START Entries supplied

(* ===== verification/Api.v ===== *)
(** * Api: the handlers of [api/handler_ops.go], [api/handler_shell.go]

    A handler gets the query of a request as a function from names to values
    (empty when absent) and a body as what [encoding/json] decodes from it, a
    request or an error, and returns a status and a JSON value.  All requests
    run with [RootCredential] on the file system of the shell's session. *)

From S2P Require Export Shell Base64.

(** ** JSON *)

(** A value as [encoding/json] is given it: times are Unix seconds, which it
    writes in RFC 3339, errors stand for their messages, and [JRatio n d] is
    the [float64] quotient of two integers. *)
Inductive json : Type :=
  | JBool (b : bool)
  | JNum (z : Z)
  | JRatio (n d : Z)
  | JText (t : list byte)
  | JTime (t : Z)
  | JError (e : error)
  | JReply (r : Reply)
  | JReport (r : FsckResult)
  | JList (l : list json)
  | JObj (fields : list (string * json)).

Definition JStr (s : string) : json := JText (str s).

Record Response : Type := mkResponse { status : Z; body : json }.

Definition StatusOK : Z := 200.
Definition StatusBadRequest : Z := 400.
Definition StatusForbidden : Z := 403.
Definition StatusNotFound : Z := 404.
Definition StatusConflict : Z := 409.
Definition StatusInternalServerError : Z := 500.
Definition StatusInsufficientStorage : Z := 507.

Definition writeJSON (status : Z) (v : json) : Response := mkResponse status v.
(** [ErrorResponse{Error: err.Error(), Code: status}] *)
Definition writeError (status : Z) (err : error) : Response :=
  writeJSON status (JObj [("error", JError err); ("code", JNum status)]%string).

(** ** Errors *)

(** [errors.Is] as a test. *)
Fixpoint errorsIs (target e : error) : bool :=
  bool_decide (e = target) || match e with Wrapf _ _ cause => errorsIs target cause | _ => false end.

Lemma errorsIs_Is target e : errorsIs target e = true <-> Is target e.
Proof. induction e; cbn; rewrite orb_true_iff bool_decide_eq_true; naive_solver. Qed.

Definition fsStatus (err : error) : Z :=
  if errorsIs ErrNotFound err then StatusNotFound
  else if errorsIs ErrPermission err then StatusForbidden
  else if errorsIs ErrExists err || errorsIs ErrNotEmpty err then StatusConflict
  else if errorsIs ErrNoSpace err then StatusInsufficientStorage
  else if errorsIs ErrInvalidArg err || errorsIs ErrIsDir err || errorsIs ErrNotDir err ||
          errorsIs ErrNameTooLong err || errorsIs ErrLoop err then StatusBadRequest
  else StatusInternalServerError.
Definition writeFSError (err : error) : Response := writeError (fsStatus err) err.

Definition errMissingParam (name : string) : error := Errorf ("missing required parameter: " ++ name) [].
Definition missing (name : string) : Response := writeError StatusBadRequest (errMissingParam name).

(** ** Requests and responses: [dto.go] *)

Record WriteRequest : Type := mkWriteRequest { wr_Path : list byte; wr_Offset : Z; wr_Content : list byte }.
Record MkdirRequest : Type := mkMkdirRequest { mk_Path : list byte; mk_Mode : Z }.
Record CreateRequest : Type := mkCreateRequest { cr_Path : list byte; cr_Mode : Z }.
Record LinkRequest : Type := mkLinkRequest { ln_OldPath : list byte; ln_NewPath : list byte }.
Record SymlinkRequest : Type := mkSymlinkRequest { sl_Target : list byte; sl_Path : list byte }.
Record RenameRequest : Type := mkRenameRequest { rn_OldPath : list byte; rn_NewPath : list byte }.
Record ChmodRequest : Type := mkChmodRequest { cm_Path : list byte; cm_Mode : Z }.
Record ChownRequest : Type := mkChownRequest { co_Path : list byte; co_UID : Z; co_GID : Z }.
(** [None] is the zero time. *)
Record UtimesRequest : Type := mkUtimesRequest { ut_Path : list byte; ut_ATime : option Z; ut_MTime : option Z }.
Record TruncateRequest : Type := mkTruncateRequest { tr_Path : list byte; tr_Size : Z }.
Record XAttrRequest : Type := mkXAttrRequest { xa_Path : list byte; xa_Name : list byte; xa_Value : list byte }.
Record ShellRequest : Type := mkShellRequest { sh_Command : list byte }.

(** [OKResponse{OK: true, Message: message}]: an empty message is left out. *)
Definition OKResponse (message : string) : json :=
  JObj (("ok", JBool true) :: if bool_decide (message = "") then [] else [("message", JStr message)])%string.
Definition okay : Response := writeJSON StatusOK (OKResponse "").

(** The type name and mode of [StatResponse]; [modeStr] is empty when the inode
    cannot be read. *)
Definition StatResponse (si : StatInfo) (modeStr : list byte) : json :=
  JObj [ ("inode", JNum (si_Inode si)); ("mode", JNum (si_Mode si)); ("mode_str", JText modeStr);
         ("uid", JNum (si_UID si)); ("gid", JNum (si_GID si)); ("size", JNum (si_Size si));
         ("blocks", JNum (si_Blocks si)); ("atime", JTime (si_ATime si)); ("mtime", JTime (si_MTime si));
         ("ctime", JTime (si_CTime si)); ("links", JNum (si_Links si)); ("is_dir", JBool (si_IsDir si));
         ("is_link", JBool (si_IsLink si)); ("is_file", JBool (si_IsFile si)) ]%string.

Definition fileTypeName (ft : Z) : string :=
  if ft =? 1 then "file"
  else if ft =? 2 then "dir"
  else if ft =? 3 then "chrdev"
  else if ft =? 4 then "blkdev"
  else if ft =? 5 then "fifo"
  else if ft =? 6 then "socket"
  else if ft =? 7 then "symlink"
  else "unknown".

Definition DirEntryDTO (e : Z * list byte * Z) : json :=
  let '(inum, name, ft) := e in
  JObj [ ("name", JText name); ("inode", JNum inum); ("file_type", JNum ft);
         ("type_name", JStr (fileTypeName ft)) ]%string.
Definition ReadDirResponse (path : list byte) (entries : list (Z * list byte * Z)) : json :=
  JObj [("path", JText path); ("entries", JList (DirEntryDTO <$> entries))]%string.
Definition ReadResponse (path : list byte) (offset : Z) (data : list byte) : json :=
  JObj [ ("path", JText path); ("offset", JNum offset); ("length", JNum (Z.of_nat (length data)));
         ("content", JText (encode64 data)) ]%string.
Definition WriteResponse (path : list byte) (written : Z) : json :=
  JObj [("path", JText path); ("written", JNum written)]%string.
Definition XAttrGetResponse (path name value : list byte) : json :=
  JObj [("path", JText path); ("name", JText name); ("value", JText value)]%string.
Definition XAttrListResponse (path : list byte) (names : list (list byte)) : json :=
  JObj [("path", JText path); ("names", JList (JText <$> names))]%string.
Definition ShellResponse (r : Reply) (prompt : string) : json :=
  JObj [("output", JList [JReply r; JStr prompt])]%string.

(** ** Handlers *)

Definition Query : Type := string -> list byte.

Definition apiCred : Credential := RootCredential.

(** [if v, err := m; err != nil { fail(err); return }] *)
Definition attempt {S A} (m : M S A) (fail : error -> Response) (k : A -> M S Response) : M S Response :=
  r ← tryM m;
  match r with inl a => k a | inr err => mret (fail err) end.
(** A body that does not decode is a bad request. *)
Definition decodeJSON {S T} (req : T + error) (k : T -> M S Response) : M S Response :=
  match req with inl req => k req | inr err => mret (writeError StatusBadRequest err) end.
(** [path := r.URL.Query().Get("path")], which must not be empty. *)
Definition withPath {S} (q : Query) (k : list byte -> M S Response) : M S Response :=
  if bool_decide (q "path"%string = []) then mret (missing "path") else k (q "path"%string).

Section with_order.
Context {O : MapOrder} {TF : TimeFormat}.

(** [di, _ := s.fs.ReadInode(inum)] and its mode string. *)
Definition modeStrOf (inum : Z) : M Filesystem (list byte) :=
  di ← tryM (fsReadInode inum);
  mret (match di with inl di => ModeString di | inr _ => [] end).

Definition statHandler (stat : Credential -> list byte -> M Filesystem StatInfo) (q : Query) : M Shell Response :=
  withPath q (fun path =>
    attempt (onShFs (stat apiCred path)) (writeError StatusNotFound) (fun si =>
      modeStr ← onShFs (modeStrOf (si_Inode si));
      mret (writeJSON StatusOK (StatResponse si modeStr)))).
Definition handleStat : Query -> M Shell Response := statHandler Stat.
Definition handleLstat : Query -> M Shell Response := statHandler Lstat.

Definition handleReadDir (q : Query) : M Shell Response :=
  let path := if bool_decide (q "path"%string = []) then [slash] else q "path"%string in
  attempt (onShFs (ReadDir apiCred path)) writeFSError (fun entries =>
    mret (writeJSON StatusOK (ReadDirResponse path entries))).

(** A handler that runs one operation and answers [OKResponse{OK: true}]. *)
Definition perform (m : M Filesystem unit) : M Shell Response :=
  attempt (onShFs m) writeFSError (fun _ => mret okay).

(** [if req.Mode == 0 { req.Mode = mode }] *)
Definition modeOr (mode m : Z) : Z := if m =? 0 then mode else m.

Definition handleMkdir (now : Z) (req : MkdirRequest + error) : M Shell Response :=
  decodeJSON req (fun req => perform (Mkdir now apiCred (mk_Path req) (modeOr 0x1ED (mk_Mode req)))).

Definition handleRmdir (now : Z) (q : Query) : M Shell Response :=
  withPath q (fun path => perform (Rmdir now apiCred path)).

Definition handleRead (now : Z) (q : Query) : M Shell Response :=
  withPath q (fun path =>
    attempt (onShFs (Resolve apiCred path)) writeFSError (fun inum =>
      attempt (onShFs (fsReadInode inum)) writeFSError (fun di =>
        (if SizeOf di <? 0 then panic else mret tt) ;;
        attempt (onShFs (Read now apiCred inum 0 (SizeOf di))) writeFSError (fun data =>
          mret (writeJSON StatusOK (ReadResponse path 0 data)))))).

(** The content is taken for base64 when it can be, and as it is else. *)
Definition contentOf (content : list byte) : list byte := default content (decode64 content).

Definition handleWrite (now : Z) (req : WriteRequest + error) : M Shell Response :=
  decodeJSON req (fun req =>
    attempt (onErr (onShFs (Resolve apiCred (wr_Path req))) (fun _ => onShFs (Create now apiCred (wr_Path req) 0x1A4)))
      writeFSError (fun inum =>
      attempt (onShFs (Write now apiCred inum (wr_Offset req) (contentOf (wr_Content req)))) writeFSError (fun n =>
        mret (writeJSON StatusOK (WriteResponse (wr_Path req) n))))).

Definition handleCreate (now : Z) (req : CreateRequest + error) : M Shell Response :=
  decodeJSON req (fun req =>
    attempt (onShFs (Create now apiCred (cr_Path req) (modeOr 0x1A4 (cr_Mode req)))) writeFSError (fun inum =>
      mret (writeJSON StatusOK (JObj [("ok", JBool true); ("inode", JNum inum)]%string)))).

Definition handleUnlink (now : Z) (q : Query) : M Shell Response :=
  withPath q (fun path => perform (Unlink now apiCred path)).

Definition handleTruncate (now : Z) (req : TruncateRequest + error) : M Shell Response :=
  decodeJSON req (fun req =>
    attempt (onShFs (Resolve apiCred (tr_Path req))) writeFSError (fun inum =>
      perform (Truncate now apiCred inum (tr_Size req)))).

Definition handleLink (now : Z) (req : LinkRequest + error) : M Shell Response :=
  decodeJSON req (fun req => perform (Link now apiCred (ln_OldPath req) (ln_NewPath req))).

Definition handleSymlink (now : Z) (req : SymlinkRequest + error) : M Shell Response :=
  decodeJSON req (fun req => perform (Symlink now apiCred (sl_Target req) (sl_Path req))).

Definition handleReadLink (q : Query) : M Shell Response :=
  withPath q (fun path =>
    attempt (onShFs (ReadLink apiCred path)) writeFSError (fun target =>
      mret (writeJSON StatusOK (JObj [("target", JText target)]%string)))).

Definition handleRename (now : Z) (req : RenameRequest + error) : M Shell Response :=
  decodeJSON req (fun req => perform (Rename now apiCred (rn_OldPath req) (rn_NewPath req))).

Definition handleChmod (now : Z) (req : ChmodRequest + error) : M Shell Response :=
  decodeJSON req (fun req => perform (Chmod now apiCred (cm_Path req) (cm_Mode req))).

Definition handleChown (now : Z) (req : ChownRequest + error) : M Shell Response :=
  decodeJSON req (fun req => perform (Chown now apiCred (co_Path req) (co_UID req) (co_GID req))).

Definition handleUtimes (now : Z) (req : UtimesRequest + error) : M Shell Response :=
  decodeJSON req (fun req =>
    perform (Utimes now apiCred (ut_Path req) (Some (default now (ut_ATime req))) (Some (default now (ut_MTime req))))).

Definition withPathAndName (q : Query) (k : list byte -> list byte -> M Shell Response) : M Shell Response :=
  if bool_decide (q "path"%string = []) || bool_decide (q "name"%string = []) then mret (missing "path or name")
  else k (q "path"%string) (q "name"%string).

Definition handleGetXAttr (q : Query) : M Shell Response :=
  withPathAndName q (fun path name =>
    attempt (onShX (GetXAttr apiCred path name)) writeFSError (fun val =>
      mret (writeJSON StatusOK (XAttrGetResponse path name val)))).

Definition handleSetXAttr (req : XAttrRequest + error) : M Shell Response :=
  decodeJSON req (fun req =>
    attempt (onShX (SetXAttr apiCred (xa_Path req) (xa_Name req) (xa_Value req))) writeFSError (fun _ => mret okay)).

Definition handleListXAttr (q : Query) : M Shell Response :=
  withPath q (fun path =>
    attempt (onShX (ListXAttr apiCred path)) writeFSError (fun names =>
      mret (writeJSON StatusOK (XAttrListResponse path names)))).

Definition handleRemoveXAttr (q : Query) : M Shell Response :=
  withPathAndName q (fun path name =>
    attempt (onShX (RemoveXAttr apiCred path name)) writeFSError (fun _ => mret okay)).

(** ** The shell over HTTP *)

Definition handleShellCommand (fuel : nat) (now : Z) (req : ShellRequest + error) : M Shell (option Response) :=
  match req with
  | inr err => mret (Some (writeError StatusBadRequest err))
  | inl req =>
      output ← Execute fuel now (sh_Command req);
      mret ((fun output => writeJSON StatusOK (ShellResponse output "")) <$> output)
  end.

(** The loop over the messages of a connection, up to its end: each is a
    request, or else a command as it is, at the time that goes with it. *)
Fixpoint shellSession (fuel : nat) (msgs : list (Z * list byte * option ShellRequest)) : M Shell (option (list json)) :=
  match msgs with
  | [] => mret (Some [])
  | (now, msg, req) :: msgs =>
      output ←? Execute fuel now (match req with Some req => sh_Command req | None => msg end);
      rest ←? shellSession fuel msgs;
      mret (Some (ShellResponse output "$ " :: rest))
  end.
Definition handleShellWebSocket (fuel : nat) (msgs : list (Z * list byte * option ShellRequest))
    : M Shell (option (list json)) :=
  outputs ←? shellSession fuel msgs;
  mret (Some (ShellResponse (Printed (Text (str "fs-engine shell. Type 'help' for commands." ++ newline))) "$ " :: outputs)).

End with_order.

(** [RecoveryMiddleware]: a panic of a handler is an internal server error.
    Handlers return no errors. *)
Definition recovered {S} (h : M S Response) (s : S) : Response * S :=
  match h s with
  | (Ok r, s') => (r, s')
  | (_, s') => (writeJSON StatusInternalServerError (JStr "internal server error"), s')
  end.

END Entries supplied

## Work to be completed
Look above for the line that contains "Definition handleLink (now". Starting there, transcribe every line exactly until you have copied the line that contains "Definition handleUtimes (now".

## Solution to this exercise
Definition handleLink (now : Z) (req : LinkRequest + error) : M Shell Response :=
  decodeJSON req (fun req => perform (Link now apiCred (ln_OldPath req) (ln_NewPath req))).

Definition handleSymlink (now : Z) (req : SymlinkRequest + error) : M Shell Response :=
  decodeJSON req (fun req => perform (Symlink now apiCred (sl_Target req) (sl_Path req))).

Definition handleReadLink (q : Query) : M Shell Response :=
  withPath q (fun path =>
    attempt (onShFs (ReadLink apiCred path)) writeFSError (fun target =>
      mret (writeJSON StatusOK (JObj [("target", JText target)]%string)))).

Definition handleRename (now : Z) (req : RenameRequest + error) : M Shell Response :=
  decodeJSON req (fun req => perform (Rename now apiCred (rn_OldPath req) (rn_NewPath req))).

Definition handleChmod (now : Z) (req : ChmodRequest + error) : M Shell Response :=
  decodeJSON req (fun req => perform (Chmod now apiCred (cm_Path req) (cm_Mode req))).

Definition handleChown (now : Z) (req : ChownRequest + error) : M Shell Response :=
  decodeJSON req (fun req => perform (Chown now apiCred (co_Path req) (co_UID req) (co_GID req))).

Definition handleUtimes (now : Z) (req : UtimesRequest + error) : M Shell Response :=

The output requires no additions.